Domande da interrogazione

  1. Quali erano le principali cause della crisi economica e sociale in Francia nella seconda metà del '700?
  2. La Francia, nonostante fosse un Paese ricco, affrontava un bilancio statale in passivo e una coesione sociale fragile, con nobiltà e clero minacciati nei loro privilegi e il popolo in condizioni sociali pessime a causa dei diritti feudali.

  3. Quali erano le principali cause della crisi economica e sociale in Francia nel '700?
  4. La Francia, nonostante fosse un paese ricco e popoloso, soffriva di un bilancio statale in passivo e di una fragile coesione sociale. La monarchia non riusciva a ottenere il consenso di alcun ceto sociale, con nobiltà e clero che si sentivano minacciati nei loro privilegi e il popolo che viveva in condizioni sociali pessime aggravate dai diritti feudali.

  5. Come influenzava il conflitto tra re e parlamento le riforme in Francia?
  6. Il conflitto tra re e parlamento paralizzava ogni riforma, poiché il re poteva imporre la propria volontà, ma il parlamento, composto da nobiltà di toga, cercava di difendere i propri privilegi fiscali, rendendo difficile l'approvazione di nuove leggi.

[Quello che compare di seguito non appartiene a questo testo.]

(** * Janggi (Korean chess) rules engine: a shallow embedding of JanggiGame.py

    The Python program keeps one [JanggiGame] object that owns two [Player]
    objects (each with a "cart", a list of its live pieces), one [Board]
    (a list of ten rows of nine cells, each [None] or a reference to a
    [Piece] object, plus a one-slot buffer [_temp]) and the [Piece] objects
    themselves, which are shared between the board cells and the carts and
    are mutated in place by [set_location].

    The embedding keeps that shape: piece objects live in a store indexed by
    references, cells and carts hold references, locations are the strings
    the program passes around, and every method that can raise a Python
    exception returns a result that says which one. *)

From Stdlib Require Import ZArith String Ascii List Bool Lia.
From stdpp Require Import base option list gmap.
Import ListNotations.

Local Open Scope string_scope.
Local Open Scope Z_scope.

(** ** Exceptions and results *)

(** The exceptions the program can raise.  [IndexError], [KeyError] and
    [AttributeError] are Python's.  [DanglingRef] stands for a reference
    without an object in the store, which Python cannot produce, and
    [OutOfFuel] for a loop cut short by the bound the model puts on [for]
    loops that iterate over a list the loop body mutates. *)
Inductive exn : Type :=
  | IndexError
  | KeyError
  | AttributeError
  | DanglingRef
  | OutOfFuel.
(** ** risk.py: a run of checks *)

(** The risk manager after [_check_circuit_breakers] has been called with
    each equity of the list in turn, whatever each call returned. *)
Definition after_checks (config : AppConfig) (equities : list Q)
    (rm : RiskManager) : RiskManager :=
  fold_left (fun rm equity => snd (_check_circuit_breakers config equity rm))
            equities rm.

(** The notional that the symbol already carries at the order's price. *)
Definition held_notional (positions : gmap string Position) (symbol : string)
    (price : Q) : Q :=
  Qabs (match positions !! symbol with
        | Some p => pos_size p
        | None => 0
        end * price).

(** * Properties *)

(** ** Numeric comparisons *)

Lemma Qeq_bool_false (a b : Q) : ~ a == b -> Qeq_bool a b = false.
Proof.
  intros H. destruct (Qeq_bool a b) eqn:E; [|reflexivity].
  apply Qeq_bool_iff in E. contradiction.
Qed.

Lemma Qeq_bool_true (a b : Q) : a == b -> Qeq_bool a b = true.
Proof. apply Qeq_bool_iff. Qed.

Lemma Qltb_lt (a b : Q) : Qltb a b = true <-> a < b.
Proof.
  unfold Qltb. rewrite negb_true_iff. split.
  - intros H. apply Qnot_le_lt. intros Hle.
    apply Qle_bool_iff in Hle. congruence.
  - intros H. destruct (Qle_bool b a) eqn:E; [|reflexivity].
    apply Qle_bool_iff in E. lra.
Qed.

Lemma Qltb_ge (a b : Q) : Qltb a b = false <-> b <= a.
Proof.
  unfold Qltb. rewrite negb_false_iff. apply Qle_bool_iff.
Qed.

Lemma Qle_bool_false (a b : Q) : Qle_bool a b = false <-> b < a.
Proof.
  rewrite <- Qltb_lt. unfold Qltb. destruct (Qle_bool a b); simpl; split; congruence.
Qed.

Lemma fdiv_ok (a b : Q) : ~ b == 0 -> fdiv a b = Ok (a / b).
Proof. intros H. unfold fdiv. now rewrite Qeq_bool_false. Qed.

(** ** Marking to market *)

Lemma set_positions_twice (m1 m2 : gmap string Position) (b : Broker) :
  set_positions m1 (set_positions m2 b) = set_positions m1 b.
Proof. reflexivity. Qed.

Lemma mark_loop_eq (config : AppConfig) (mid : Q)
    (items : list (string * Position)) :
  items = [] \/ ~ leverage_limit config == 0 ->
  forall (u mg : Q) (b : Broker),
    mark_loop config mid items u mg b
    = (Ok (unrealized_at mid items u, margin_at config mid items mg),
       set_positions (marked_into mid items (positions b)) b).
Proof.
  intros Hlev. induction items as [|[k p] items IH]; intros u mg b.
  - simpl. unfold ret. destruct b; reflexivity.
  - assert (Hl : ~ leverage_limit config == 0) by (destruct Hlev; [discriminate|assumption]).
    simpl. run_m. rewrite (fdiv_ok _ _ Hl).
    rewrite IH by (right; assumption). simpl.
    rewrite insert_insert_eq. reflexivity.
Qed.

Lemma mark_loop_Ok (config : AppConfig) (mid : Q)
    (items : list (string * Position)) (u mg : Q) (b b' : Broker) r :
  mark_loop config mid items u mg b = (Ok r, b') ->
  items = [] \/ ~ leverage_limit config == 0.
Proof.
  destruct items as [|[k p] items]; [now left|].
  simpl. run_m. unfold fdiv.
  destruct (Qeq_bool (leverage_limit config) 0) eqn:E; [discriminate|].
  intros _. right. intros H. apply Qeq_bool_true in H. congruence.
Qed.

Lemma marked_into_union (mid : Q) (items : list (string * Position))
    (m : gmap string Position) :
  NoDup (items.*1) ->
  marked_into mid items m
  = list_to_map (prod_map id (mark_position mid) <$> items) ∪ m.
Proof.
  revert m. induction items as [|[k p] items IH]; intros m Hnd.
  - simpl. now rewrite (left_id_L ∅ (∪)).
  - apply NoDup_cons in Hnd as [Hk Hnd].
    change (marked_into mid ((k, p) :: items) m)
      with (marked_into mid items (<[k := mark_position mid p]> m)).
    rewrite IH by assumption. simpl.
    rewrite <- insert_union_l. symmetry. apply insert_union_r.
    apply not_elem_of_list_to_map_1.
    rewrite <- list_fmap_compose. intros Hin. apply Hk.
    apply list_elem_of_fmap in Hin as [[k' p'] [-> Hin]].
    apply list_elem_of_fmap. exists (k', p'). split; [reflexivity|assumption].
Qed.

Lemma marked_into_map (mid : Q) (m : gmap string Position) :
  marked_into mid (map_to_list m) m = mark_position mid <$> m.
Proof.
  rewrite marked_into_union by apply NoDup_fst_map_to_list.
  rewrite list_to_map_fmap, list_to_map_to_list.
  apply map_eq. intros i. rewrite lookup_union, !lookup_fmap.
  destruct (m !! i); reflexivity.
Qed.

Lemma sum_pnl_marked (mid : Q) (m : gmap string Position) :
  sum_pnl (mark_position mid <$> m) = unrealized_at mid (map_to_list m) 0.
Proof.
  unfold sum_pnl, unrealized_at. rewrite map_to_list_fmap.
  generalize (map_to_list m) 0. intros l. induction l as [|[k p] l IH]; intros u.
  - reflexivity.
  - simpl. apply IH.
Qed.

Lemma _mark_positions_eq (config : AppConfig) (mid : Q) (b : Broker) :
  positions b = ∅ \/ ~ leverage_limit config == 0 ->
  _mark_positions config mid b = (Ok tt, marked_broker config mid b).
Proof.
  intros H. unfold _mark_positions. unfold bind at 1. unfold get at 1.
  unfold bind at 1. rewrite mark_loop_eq.
  - run_m. rewrite marked_into_map. reflexivity.
  - destruct H as [H|H]; [left|now right].
    rewrite H. apply map_to_list_empty.
Qed.

Lemma _mark_positions_Ok (config : AppConfig) (mid : Q) (b b' : Broker) r :
  _mark_positions config mid b = (Ok r, b') ->
  positions b = ∅ \/ ~ leverage_limit config == 0.
Proof.
  unfold _mark_positions. unfold bind at 1. unfold get at 1. unfold bind at 1.
  destruct (mark_loop _ _ _ _ _ b) as [[r0|e] b0] eqn:E; [|discriminate].
  intros _. apply mark_loop_Ok in E as [E|E]; [left|now right].
  now apply map_to_list_empty_iff.
Qed.

Lemma marked_broker_invariant (config : AppConfig) (mid : Q) (b : Broker) :
  ledger_invariant (marked_broker config mid b).
Proof.
  unfold ledger_invariant. simpl. rewrite sum_pnl_marked. reflexivity.
Qed.

(** ** Filling an order *)

Lemma same_direction_sum_nonzero (p : Position) (s : Q) :
  same_direction p s = true -> ~ pos_size p == 0 ->
  ~ Qabs (pos_size p + s) == 0.
Proof.
  unfold same_direction. intros H Hnz Habs.
  assert (Hsum : pos_size p + s == 0).
  { revert Habs. apply Qabs_case; intros; lra. }
  rewrite (Qeq_bool_false _ _ Hnz) in H. simpl in H.
  apply orb_true_iff in H as [H|H]; apply andb_true_iff in H as [H1 H2].
  - unfold Qgtb in *. apply Qltb_lt in H1, H2. lra.
  - apply Qltb_lt in H1, H2. lra.
Qed.

Lemma update_position_eq (p : Position) (fill_price s : Q) (b : Broker) :
  update_position p fill_price s b
  = (Ok (position_after p fill_price s),
     if same_direction p s then b
     else set_balance (balance b + realized_pnl p fill_price s) b).
Proof.
  unfold update_position, position_after. fold (same_direction p s).
  destruct (same_direction p s) eqn:Hdir.
  - destruct (Qeq_bool (pos_size p) 0) eqn:Hz; simpl.
    + reflexivity.
    + run_m. rewrite fdiv_ok; [reflexivity|].
      apply same_direction_sum_nonzero; [assumption|].
      intros H. apply Qeq_bool_true in H. congruence.
  - run_m. fold (realized_pnl p fill_price s).
    destruct (Qeq_bool (pos_size p + s) 0); reflexivity.
Qed.



Lemma lookup_mid_failed (env : Env) (order : OrderRequest) (b : Broker) (e : exn) :
  dict_get (order_symbol order) (_last_prices b) = None ->
  fetch_price env = Raise e ->
  lookup_mid env order b = (Raise e, b).
Proof. intros H1 H2. unfold lookup_mid. run_m. now rewrite H1, H2. Qed.

Lemma lookup_mid_connected (env : Env) (order : OrderRequest) (b b1 : Broker) r :
  lookup_mid env order b = (r, b1) ->
  connected b1 = connected b /\ balance b1 = balance b
  /\ positions b1 = positions b.
Proof.
  unfold lookup_mid. run_m.
  destruct (dict_get _ _); [intros [= <- <-]; auto|].
  destruct (fetch_price env) as [[[[o h] l] c]|e]; intros [= <- <-]; auto.
Qed.

Lemma submit_order_disconnected (config : AppConfig) (env : Env)
    (order : OrderRequest) (b : Broker) :
  connected b = false ->
  submit_order config env order b
  = (Ok (mkResult false 0 None (Some "Disconnected") None), b).
Proof. intros H. unfold submit_order. run_m. now rewrite H. Qed.

Lemma submit_order_raises_from_lookup (config : AppConfig) (env : Env)
    (order : OrderRequest) (b b1 : Broker) (e : exn) :
  connected b = true ->
  lookup_mid env order b = (Raise e, b1) ->
  submit_order config env order b = (Raise e, b1).
Proof.
  intros Hc Hm. unfold submit_order. unfold bind at 1. unfold get at 1.
  rewrite Hc. simpl. unfold bind at 1. now rewrite Hm.
Qed.

Lemma submit_order_connected (config : AppConfig) (env : Env)
    (order : OrderRequest) (b b1 : Broker) (mid : Q) :
  connected b = true ->
  lookup_mid env order b = (Ok mid, b1) ->
  submit_order config env order b
  = match _mark_positions config mid (filled_broker config order mid b1) with
    | (Ok _, b') => (Ok (filled_result config env order mid), b')
    | (Raise e, b') => (Raise e, b')
    end.
Proof.
  intros Hc Hm. unfold submit_order. unfold bind at 1. unfold get at 1.
  rewrite Hc. simpl. unfold bind at 1. rewrite Hm.
  unfold bind at 1. unfold get at 1.
  unfold bind at 1. rewrite update_position_eq.
  set (fill := fill_price_of config (order_side order) mid) in *.
  set (p := default _ (positions b1 !! order_symbol order)) in *.
  set (s := signed_size_of order) in *.
  fold (mark_position mid (position_after p fill s)).
  set (p' := mark_position mid (position_after p fill s)) in *.
  set (b2 := if same_direction p s then b1 else _).
  assert (Hpos : positions b2 = positions b1)
    by (subst b2; destruct (same_direction p s); reflexivity).
  unfold bind at 1.
  assert (Hfb : filled_broker config order mid b1
                = set_positions
                    (if Qeq_bool (pos_size p') 0
                     then delete (order_symbol order) (positions b2)
                     else <[order_symbol order := p']> (positions b2)) b2).
  { unfold filled_broker. fold fill. fold p. fold s. fold p'. fold b2.
    rewrite Hpos. reflexivity. }
  change (pos_size (position_after p fill s)) with (pos_size p').
  destruct (Qeq_bool (pos_size p') 0) eqn:Hz; unfold modify at 1;
    cbv beta iota; rewrite <- Hfb; unfold bind at 1;
    destruct (_mark_positions config mid (filled_broker config order mid b1))
      as [[[]|e] b']; reflexivity.
Qed.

  7. Perché fallirono le riforme fiscali in Francia durante questo periodo?
  8. Le riforme fiscali fallirono perché ogni tentativo di tassare il clero e la nobiltà suscitava forti proteste, costringendo il re a ritirare le proposte, culminando in un grave conflitto quando Luigi XVI tentò di imporre una tassa sulla terra, che il parlamento si rifiutò di registrare.

  9. Perché fallirono le riforme fiscali proposte in Francia?
  10. I tentativi di tassare clero e nobiltà fallirono a causa delle proteste che costringevano il re a licenziare i suoi ministri. La situazione peggiorò quando Luigi XVI impose la tassa sulla terra, ma il parlamento si rifiutò di registrare l'editto, portando all'esilio del parlamento stesso.